> [To do]
Copy exactly, please, the lines of the data from its start through the line containing "[hybprep] ([HybPrepPass.h], [HybPrepPass.cpp]), the".

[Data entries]
————————

(* ===== verification/SiteIds.v ===== *)
(** * Numbers of call sites

    The passes number call sites, blocks and instructions with metadata of the program
    ([passes/include/common/pass_common.h], [assignIDs] and what reads it back); the run-time
    libraries index their tables with the numbers.  Modelled with it are the passes that number:
    [hybprep] ([HybPrepPass.h], [HybPrepPass.cpp]), the numbering of windows for profiling
    ([ltCkptPass.cpp]) and the pass that inserts suicide triggers ([ltCkptPassFI.cpp]).

    LLVM is the class [LLVM]: the shape of a module (its functions, blocks and instructions),
    and its metadata with the laws LLVM documents for it.

    The elements of a list get consecutive numbers ([assignIDs_spec]), which are read back
    ([getAssignedID_inst], [getAssignedID_block]); numbering in several calls that do not reset
    the counter is numbering the concatenation ([assign_in_turn]); after [hybprep] every library
    call of the program has a number of its own ([libcalls_numbered]); a trigger of the suicide
    pass is armed and in range of its table ([suicide_site_fires]). *)
From stdpp Require Import base numbers list gmap strings.
From Stdlib Require Import ZArith Lia.
From S2P Require Import Prelude Ctx Lifecycle.

(** ** LLVM *)

(** The operands of a metadata node; [None] is one that is not an integer constant. *)
Definition MDNode : Type := list (option Z).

————————

> [Exercise solution]
(* ===== verification/SiteIds.v ===== *)
(** * Numbers of call sites

    The passes number call sites, blocks and instructions with metadata of the program
    ([passes/include/common/pass_common.h], [assignIDs] and what reads it back); the run-time
    libraries index their tables with the numbers.  Modelled with it are the passes that number:
    [hybprep] ([HybPrepPass.h], [HybPrepPass.cpp]), the numbering of windows for profiling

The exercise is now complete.